ВШЕНОРЫ, 17-ГО ОКТЯБРЯ
1924 Г.
Дорогая Ольга Елисеевна,
Когда отошел Ваш поезд, первое слово, прозвучавшее на
перроне, было: «Как мне жаль — себя!» и принадлежало,
естественно Невинному. (Придти на вокзал без подарка,
— а? Это уже какая-то злостная невинность!)
Потом мы с ним пошли пешком — по его желанию, но не
пройдя и двадцати шагов оказались в кафе, тут же оказавшемся
политическим и даже преступным местом сборища здешних
чекистов. Невинный рассказывал о Жоресе и чувствовал,
что делает историю.
Засим он — в В‹олю› Р‹оссии›, мы — почти, т. е. в тот
магазин шерсти, покупать С‹ереже› шершти на кашне. Выбрали,
в честь Вашего отъезда, траурную: черную с белым, явно
— кукушечью. Да! Вдоль всего Вацлавского глядели вязаные
куртки и платья, причем Невинный на самое дорогое изрекал:
«Вот это», так весело и деловито, точно я (или он) вправду
собираемся купить.
У остановки 5-го номера столкнулись с В‹иктором› М‹ихайловичем›,
и я, радостно: — «А мы только что проводили О‹льгу›
Е‹лисеевну›. Сколько народу было!»
И он, улыбаясь: «Значит, с вокзала?»
Ничего не оставалось, как подтвердить: «Да».
Невинный мялся, и мы его отпустили.
________
У К‹арба›сниковых нас ждало некое охлаждение, выразившееся
в форме одной котлеты на брата, без повторения. Съели
и котлету и охлаждение.
— «Только ра-а-ади Бога, М‹арина› И‹вановна›, не беспокойтесь,
не приезжайте ни прощаться, ни провожать», — раза три
сряду, на разные лады, с все возрастающей настойчивостью.
И тетка, как в тромбон: «И мебель увезут».

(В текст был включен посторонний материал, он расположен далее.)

Lemma get_coordinate_unfold (angle : string) (number_len : Z) :
  get_coordinate angle number_len
  = py_float (slice_to (before_dot angle) number_len +:+ "."
              +:+ slice_from (before_dot angle) number_len).
Proof. reflexivity. Qed.

(** C2: the decoder gives 46.201 for ("4620100", 2), 5.198 for
    ("519800", 1) and 4.584829 for ("4584829.0858556", 1): the binary64
    nearest to each of these decimals, which is also what the literal
    denotes; in general the text before the first point is cut after
    [number_len] characters and read with one point at the cut. *)
Theorem get_coordinate_worked_contract :
  (get_coordinate "4620100" 2 = Ok f_46_201
   /\ py_float "46.201" = Ok f_46_201 /\ nearest_to f_46_201 46201 1000)
  /\ (get_coordinate "519800" 1 = Ok f_5_198
      /\ py_float "5.198" = Ok f_5_198 /\ nearest_to f_5_198 5198 1000)
  /\ (get_coordinate "4584829.0858556" 1 = Ok f_4_584829
      /\ py_float "4.584829" = Ok f_4_584829
      /\ nearest_to f_4_584829 4584829 1000000)
  /\ (forall (angle : string) (number_len : Z),
        slice_to (before_dot angle) number_len
          +:+ slice_from (before_dot angle) number_len = before_dot angle
        /\ get_coordinate angle number_len
           = py_float (slice_to (before_dot angle) number_len +:+ "."
                       +:+ slice_from (before_dot angle) number_len)).
Proof.
  repeat split; try (vm_compute; reflexivity); try (vm_compute; congruence).
  apply slice_split.
Qed.

(** ** When the decoder fails *)

(** The numeric text "4" has one leading digit; with two integer digits
    asked for, the decoder reads "4." and returns 4.0. *)
Lemma get_coordinate_short_angle :
  get_coordinate "4" 2 = Ok (S754_finite false 4503599627370496 (-50))
  /\ ~ fails_as_specified "4" 2.
Proof.
  split; [vm_compute; reflexivity|].
  intros [_ H]. destruct H as [e He]; [left; vm_compute; reflexivity|].
  vm_compute in He. discriminate.
Qed.

Lemma get_coordinate_digits (angle : string) (number_len : Z) :
  before_dot angle <> "" ->
  all_digits (before_dot angle) = true ->
  get_coordinate angle number_len
  = Ok (round_decimal false (digits_value (before_dot angle))
          (0 - len (slice_from (before_dot angle) number_len))).
Proof.
  intros Hne Hd. rewrite get_coordinate_unfold.
  pose proof (slice_split (before_dot angle) number_len) as Hsplit.
  assert (Hboth : all_digits (slice_to (before_dot angle) number_len) = true
                  /\ all_digits (slice_from (before_dot angle) number_len) = true).
  { apply andb_true_iff. unfold all_digits, slice_to, slice_from.
    now rewrite all_take_drop. }
  destruct Hboth as [H1 H2].
  rewrite (py_float_point _ _ H1 H2) by now rewrite Hsplit.
  now rewrite Hsplit.
Qed.

(** What the specification calls numeric has a non-empty run of digits
    before its first point, if it has a point. *)
Lemma numeric_before_dot (angle : string) :
  numeric angle = true ->
  before_dot angle <> "" /\ all_digits (before_dot angle) = true.
Proof.
  unfold numeric. destruct (span_digits angle) as [ip r] eqn:Hsp.
  apply span_digits_spec in Hsp as [-> Hip]. intros H.
  apply andb_true_iff in H as [Hne Hr]. apply negb_true_iff in Hne.
  assert (E : before_dot (ip +:+ r) = ip).
  { destruct r as [|c fp].
    - rewrite str_app_nil_r. apply before_dot_id.
      exact (all_impl _ _ ip digit_no_dot Hip).
    - apply andb_true_iff in Hr as [Hc _]. apply Ascii.eqb_eq in Hc as ->.
      apply before_dot_stop. exact (all_impl _ _ ip digit_no_dot Hip). }
  rewrite E. split; [now destruct ip | exact Hip].
Qed.

Lemma get_coordinate_returns_iff (angle : string) (number_len : Z) :
  (exists f, get_coordinate angle number_len = Ok f)
  <-> decimal_text (slice_to (before_dot angle) number_len)
                   (slice_from (before_dot angle) number_len).
Proof.
  rewrite get_coordinate_unfold. split.
  - intros [f H]. apply (py_float_decimal_inv _ _ f); [|exact H].
    pose proof (before_dot_no_dot angle) as Hnd.
    unfold slice_to.
    rewrite <- (all_take_drop no_dot _ (clip number_len (before_dot angle))) in Hnd.
    now apply andb_true_iff in Hnd as [Hnd _].
  - apply py_float_decimal_text.
Qed.

Lemma get_coordinate_raises_iff (angle : string) (number_len : Z) :
  get_coordinate angle number_len = Raise ValueError
  <-> ~ decimal_text (slice_to (before_dot angle) number_len)
                     (slice_from (before_dot angle) number_len).
Proof.
  split.
  - intros H Hd. apply get_coordinate_returns_iff in Hd as [f Hf].
    rewrite H in Hf. discriminate.
  - intros Hd. destruct (get_coordinate angle number_len) as [f|e] eqn:H.
    + destruct Hd. apply get_coordinate_returns_iff. now exists f.
    + rewrite get_coordinate_unfold in H. now rewrite (py_float_raises _ _ H).
Qed.

Lemma space_coordinate_char c : is_space c = true -> coordinate_char c = true.
Proof. unfold coordinate_char. intros ->. now rewrite orb_true_r. Qed.

Lemma digit_coordinate_char c : is_digit c = true -> coordinate_char c = true.
Proof. unfold coordinate_char. now intros ->. Qed.

Lemma decimal_text_chars (before after : string) :
  decimal_text before after ->
  all coordinate_char before = true /\ all coordinate_char after = true.
Proof.
  intros (l & sg & ip & fp & ex & r & -> & -> & Hl & Hr & Hsg & Hip & Hfp & _ & Hex).
  rewrite !all_app.
  rewrite (all_impl _ _ l space_coordinate_char Hl).
  rewrite (all_impl _ _ r space_coordinate_char Hr).
  rewrite (sign_text_all coordinate_char eq_refl eq_refl sg Hsg).
  rewrite (opt_digitpart_all coordinate_char digit_coordinate_char eq_refl ip Hip).
  rewrite (opt_digitpart_all coordinate_char digit_coordinate_char eq_refl fp Hfp).
  rewrite (exponent_text_all coordinate_char digit_coordinate_char
             eq_refl eq_refl eq_refl eq_refl eq_refl ex Hex).
  now split.
Qed.

(** C3, as the code has it.  The decoder is a function of its two
    arguments and the only exception it raises on a text is the format
    error.  It does not count digits.  On a text whose part before the
    first point is made of ASCII characters, it returns a float exactly
    when that part, cut after [number_len] characters and with a point
    at the cut, is a decimal literal: white space, a sign, digits with
    single underscores between them, the point, digits, an exponent,
    white space, every part optional but a digit beside the point; it
    raises the format error exactly when it is not.  So it fails on an
    empty part and on every part with a character other than a digit,
    white space, a sign, an underscore, [e] or [E].  A non-empty run of
    digits is always decoded, also one shorter than [number_len], to the
    float nearest to the digits read as an integer and divided by ten for
    each digit after the cut; so every numeric text is decoded. *)
Theorem get_coordinate_failures (angle : string) (number_len : Z) :
  (forall e, get_coordinate angle number_len = Raise e -> e = ValueError)
  /\ (ascii_text (before_dot angle) = true ->
        ((exists f, get_coordinate angle number_len = Ok f)
         <-> decimal_text (slice_to (before_dot angle) number_len)
                          (slice_from (before_dot angle) number_len))
        /\ (get_coordinate angle number_len = Raise ValueError
            <-> ~ decimal_text (slice_to (before_dot angle) number_len)
                               (slice_from (before_dot angle) number_len)))
  /\ (ascii_text (before_dot angle) = true ->
      all coordinate_char (before_dot angle) = false ->
        get_coordinate angle number_len = Raise ValueError)
  /\ (before_dot angle = "" -> get_coordinate angle number_len = Raise ValueError)
  /\ (before_dot angle <> "" ->
      all_digits (before_dot angle) = true ->
        get_coordinate angle number_len
        = Ok (round_decimal false (digits_value (before_dot angle))
                (0 - len (slice_from (before_dot angle) number_len))))
  /\ (numeric angle = true -> exists f, get_coordinate angle number_len = Ok f).
Proof.
  split; [|split; [|split; [|split; [|split]]]].
  - intros e H. rewrite get_coordinate_unfold in H. exact (py_float_raises _ _ H).
  - intros _. split; [apply get_coordinate_returns_iff | apply get_coordinate_raises_iff].
  - intros _ Hbad. apply get_coordinate_raises_iff. intros Hd.
    apply decimal_text_chars in Hd as [H1 H2]. unfold slice_to, slice_from in *.
    rewrite <- (all_take_drop coordinate_char (before_dot angle)
                  (clip number_len (before_dot angle))) in Hbad.
    rewrite H1, H2 in Hbad. discriminate.
  - intros Ha. rewrite get_coordinate_unfold, Ha. reflexivity.
  - apply get_coordinate_digits.
  - intros Hn. destruct (numeric_before_dot angle Hn) as [Hne Hd].
    eexists. exact (get_coordinate_digits angle number_len Hne Hd).
Qed.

Перед уходом она кровно оскорбилась на меня за то, что
я не смогла ей во всей точности указать, где и как в
данный час переходят границу. — «Я же совершенно вне
политики, да ведь это ежедневно меняется, откуда мне
здесь, в Праге, знать?!»
И она, оскорбленно и хитро подмигивая:
— «Наоборот, как Вам здесь, в Праге, не знать, когда
у Вас все друзья политические, — Вы просто не хотите
мне сказать!»
Простились холодно: А‹нна› С‹амойловна›, очевидно, почуяла,
что я всем ее сущим и будущим отпрыскам (или это только
у мужчин отпрыски? у женщин, кажется, птенцы) — или
птенцам — предпочитаю хотя бы худшую строку худшего
из поэтов — и это вселяло хлад.
Ах, к черту! Надоели чужие гнезда.
А ночью видела во сне Дорогого, — мы с ним переносили
груды стекла — всё такие изящные «вещички» — он устраивал
квартиру — я помогала, и у него, кроме стаканчиков и
рюмочек, ничего не было. Но помню, что я плакала, хотя
ничего не разбила, даже проснулась в слезах.
________
Завтра, 18-го, на каком-то вечере чешско-русской «гудьбы»

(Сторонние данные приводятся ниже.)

Lemma for_each_app {A S} (l1 l2 : list A) body (s : S) :
  for_each (l1 ++ l2) body s =
  (for_each l1 body s ≫= fun s' => for_each l2 body s').
Proof.
  revert s. induction l1 as [|a l1 IH]; intros s; simpl; [done|].
  destruct (body a s); simpl; auto.
Qed.

(** ** Lemmas on ranges *)
Lemma length_zseq a n : length (zseq a n) = n.
Proof. unfold zseq. by autorewrite with len. Qed.
#[export] Hint Rewrite length_zseq : len.

Lemma zseq_S a n : zseq a (S n) = a :: zseq (a + 1) n.
Proof.
  unfold zseq. simpl. f_equal; [lia|].
  rewrite <- fmap_S_seq, <- list_fmap_compose. apply list_fmap_ext.
  intros i x _. unfold compose. lia.
Qed.

Lemma zseq_app a n m : zseq a (n + m) = zseq a n ++ zseq (a + Z.of_nat n) m.
Proof.
  revert a. induction n as [|n IH]; intros a.
  - by rewrite Z.add_0_r.
  - rewrite Nat.add_succ_l, !zseq_S, IH, <- app_comm_cons.
    by replace (a + 1 + Z.of_nat n) with (a + Z.of_nat (S n)) by lia.
Qed.

Lemma zseq_snoc a n : zseq a (S n) = zseq a n ++ [a + Z.of_nat n].
Proof. by rewrite <- Nat.add_1_r, zseq_app, zseq_S. Qed.

Lemma elem_of_zseq x a n : x ∈ zseq a n <-> a <= x < a + Z.of_nat n.
Proof.
  revert a. induction n as [|n IH]; intros a.
  - unfold zseq. simpl. rewrite elem_of_nil. lia.
  - rewrite zseq_S, elem_of_cons, IH. lia.
Qed.

Lemma zrange_empty a b : b < a -> zrange a b = [].
Proof. intros H. unfold zrange. by replace (Z.to_nat _) with O by lia. Qed.

Lemma zrange_cons a b : a <= b -> zrange a b = a :: zrange (a + 1) b.
Proof.
  intros H. unfold zrange.
  replace (Z.to_nat (b - a + 1)) with (S (Z.to_nat (b - (a + 1) + 1))) by lia.
  apply zseq_S.
Qed.

(** ** Lemmas on machine integers *)
Lemma wrap_small w z : 0 <= z < 2 ^ w -> wrap w z = z.
Proof. apply Z.mod_small. Qed.

Lemma wrap_bound w z : 0 <= w -> 0 <= wrap w z < 2 ^ w.
Proof. intros. apply Z.mod_pos_bound. by apply Z.pow_pos_nonneg. Qed.

Lemma u32_small z : 0 <= z < 2 ^ 32 -> u32 z = z.
Proof. apply wrap_small. Qed.
Lemma u64_small z : 0 <= z < 2 ^ 64 -> u64 z = z.
Proof. apply wrap_small. Qed.
Lemma s32_idem z : s32 (s32 z) = s32 z.
Proof. wrap_lia. Qed.
Lemma s32_small z : - 2 ^ 31 <= z < 2 ^ 31 -> s32 z = z.
Proof. change (2 ^ 31) with 2147483648. intros. wrap_lia. Qed.
Lemma s64_small z : - 2 ^ 63 <= z < 2 ^ 63 -> s64 z = z.
Proof. change (2 ^ 63) with 9223372036854775808. intros. wrap_lia. Qed.

(** ** Lemmas on bits *)
Lemma testbit_single b n : 0 <= n -> Z.testbit (Z.shiftl 1 b) n = bool_decide (n = b).
Proof.
  intros Hn. destruct (Z.leb_spec 0 b).
  - rewrite Z.shiftl_mul_pow2, Z.mul_1_l by done.
    rewrite Z.pow2_bits_eqb by done. case_bool_decide.
    + subst. apply Z.eqb_refl.
    + apply Z.eqb_neq. congruence.
  - rewrite Z.shiftl_spec by done. rewrite bool_decide_false by lia.
    destruct (n - b) eqn:E; try lia. by destruct p.
Qed.

Lemma land_single_nonzero z b : 0 <= b -> (Z.land z (Z.shiftl 1 b) = 0) <-> Z.testbit z b = false.
Proof.
  intros Hb. split.
  - intros H. apply (f_equal (fun x => Z.testbit x b)) in H.
    rewrite Z.land_spec, testbit_single, Z.bits_0 in H by done.
    rewrite bool_decide_true in H by done. by rewrite andb_true_r in H.
  - intros H. apply Z.bits_inj'. intros n Hn.
    rewrite Z.land_spec, testbit_single, Z.bits_0 by done.
    case_bool_decide; [subst; by rewrite H|apply andb_false_r].
Qed.

#[export] Hint Rewrite @list_lookup_insert_ne using lia : len.

(** ** Lemmas on sets *)
Lemma size_list_to_set_le `{Countable A} (l : list A) :
  (size (list_to_set l : gset A) <= length l)%nat.
Proof.
  induction l as [|a l IH]; [done|simpl].
  pose proof (size_union_alt {[a]} (list_to_set l : gset A)) as ->. rewrite size_singleton.
  assert ((size ((list_to_set l : gset A) ∖ {[a]}) <= size (list_to_set l : gset A))%nat)
    by (apply subseteq_size; set_solver). lia.
Qed.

(музыки) встречусь с Завадским, передам ему рукописи,
в первую голову — Вашу. Сегодня все это приведу в порядок.
У меня после двух дней в Праге, а особенно после Невинного,
полное чувство высосанности, какие-то сплошные отзвуки
Игоревой «ножки» (видите ли — стукнулся!), теткиных
политических границ, слонимовского стекла, — хлам! Буду
убаюкиваться вязаньем.
________
Рецензию в «Звене» прочла. Писавшего — некоего Адамовича
— знаю. Он был учеником Гумилева, писал стихотворные
натюрморты, — петербуржанин — презирал Москву. Хочу
послать эту рецензию Волконскому, а отзыв на нее Волконского
— Адамовичу. Пусть потешится один и омрачится другой.
Часть романа Волконского, им присланную, почти кончаю:
пока — не роман, но блестящая хроника дней и дел. —
Царский бал — прием у Витте — убийство Гапона, — книга,
конечно, пойдет.
________
Знаете чувство, охватившее всю группу провожающих, после
последнего взмаха последнего платка? — «Как О‹льга›
Е‹лисеевна› скоро уехала!» — В один голос, — «Не скоро
уехала, а отъехала, — сказала я, — ибо для того, чтобы
уехать, нужны люди, а для отъезда — паровоз». Не знаю,
оценил ли Невинный укор моего разъяснения ( — и упор!).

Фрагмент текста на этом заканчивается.